L’aubergiste reprit la cruche de vin et en tira une goulée affectueuse.
« Ces histoires de filles émues par la musique, cette intimité de harem me plaît ! C’est drôlement excitant…
      J’adorais mes leçons de musique. Par ma douceur et ma joie, par ma facilité à m’accorder aux apprentissages, j’entrais inévitablement dans les grâces des filles du prince. Elles m’accueillaient, elles m’acceptaient. Nous faisions des progrès tangibles. De sorte qu’il arrivait maintenant que nous quittions la salle de musique et l’accompagnement des oiseaux afin de donner nos tours de chant dans la salle de réception, pour le prince Amir et ses invités.
John Lewis - Repas au Caire
Alma accomplissait, au luth, une ouverture simple et lumineuse, une mélodie qui donnait le ton. Elle chantait seule, un chant doux, quelques paroles touchantes, une supplique, et  nous y mêlions soudain les rythmes complexes de nos percussions. Imen intercalait dans la mélodie d’Alma, les trilles du second luth, qui étaient des averses de lumière, un chatoiement délicieux. Mon étrange voix reprenait, en écho, la complainte d’Alma. Je mimais le doux émoi féminin, chacune des variations de la voix d’Alma, mais c’était si calme et irréel qu’il n’y avait rien de grivois, aucune ironie. C’était, un pied dans l’empreinte du pied précédent, une réponse à un appel, sur le même chemin de souffrance, une promesse de compassion. Enfin, chacune des sœurs reprenait le thème et proposait son interprétation. À ce moment de la transe, une esclave se levait et effectuait une danse, les yeux mi-clos, le corps traversé par la musique, conduite comme une marionnette, secouée comme un hochet. »

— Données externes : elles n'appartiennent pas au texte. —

Lemma append_assoc (s t u : string) : (s ++ t) ++ u = s ++ t ++ u.
Proof.
  induction s as [|c s IH]; [reflexivity|].
  change (String c ((s ++ t) ++ u) = String c (s ++ t ++ u)).
  by rewrite IH.
Qed.

Lemma append_length (s t : string) :
  String.length (s ++ t) = String.length s + String.length t.
Proof.
  induction s as [|c s IH]; [reflexivity|].
  change (S (String.length (s ++ t)) = S (String.length s + String.length t)).
  by rewrite IH.
Qed.

(** X5. The rendering escapes nothing, so it cannot be read back: a
    descriptor whose name ends in text that looks like the start of the
    description field renders exactly like a different descriptor, with
    a shorter name, whose description starts with that text. *)
Theorem to_string_is_ambiguous :
  forall repr (h1 h2 : heap) self1 self2 n x d params o,
    is_descriptor h1 self1 (n ++ ", Description: " ++ x) d params o ->
    is_descriptor h2 self2 n (x ++ ", Description: " ++ d) params o ->
    to_string repr h1 self1 = to_string repr h2 self2
    /\ n ++ ", Description: " ++ x <> n.
Proof.
  intros repr h1 h2 self1 self2 n x d params o H1 H2. split.
  - rewrite (to_string_descriptor repr h1 self1 _ _ _ _ H1),
      (to_string_descriptor repr h2 self2 _ _ _ _ H2).
    unfold render_template. by rewrite !append_assoc.
  - intros Heq. apply (f_equal String.length) in Heq.
    rewrite !append_length in Heq. cbn [String.length] in Heq. lia.
Qed.

Lemma to_string_is_ambiguous_witness :
  to_string example_repr
    (Tool (VStr "a, Description: b") (VStr "c") VNone (VList []) (VStr "o")
          ∅).2 first_loc
  = to_string example_repr
      (Tool (VStr "a") (VStr "b, Description: c") VNone (VList []) (VStr "o")
            ∅).2 first_loc.
Proof.
  apply (to_string_is_ambiguous example_repr _ _ first_loc first_loc
           "a" "b" "c" [] "o");
    repeat split; vm_compute; reflexivity.
Defined.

Sous l’attention émerveillée de l’aubergiste, par-dessus le son du ressac, Wadih, de ses mains en cuiller, composa un rythme alternant trois temps et quatre temps, irrégulièrement, mais selon une fluidité naturelle. Chaque mouvement rythmique complétait l’autre, soulageait l’ensemble d’une apparence de complexité, résolvait la combinaison comme une évidence. Il chanta en Arabe :
« Le soleil et la lune témoignent de la grandeur d'Allah.
Louanges à Allah qui nous distribue ses bienfaits, chaque jour et chaque nuit,
Le jour éteint enfin son feu, sa douloureuse agitation.
La nuit sera propice aux amours des princes,
Où est mon prince ?
Dans la bougie aussi, dans l’intimité du couple, dans ma solitude, l'œil bienveillant d'Allah. »
Les pêcheurs sur le parapet applaudirent, gentiment moqueurs. L’aubergiste, lui, avait eu des frissons et quelques petites larmes de trouble. Il bredouilla :
« Ô, compère… C’est beau.
     Merci. Ce sera toujours une terrible frustration de chanter sans mes chères maîtresses…
     J’ai l’impression que j’ai ressenti cette douleur dans ton chant.
     Oui, c’est tout à fait possible…, souffla Wadih, soudain ému. Enfin, quand les trois sœurs d’Alma daignaient achever la transe, les percussions giflaient l’air une dernière fois, puis Alma et moi proposions une manière d’épilogue, à deux voix — le chant se faisait plus précis, apaisé, des notes à l’unisson, comme si le bonheur était possible. »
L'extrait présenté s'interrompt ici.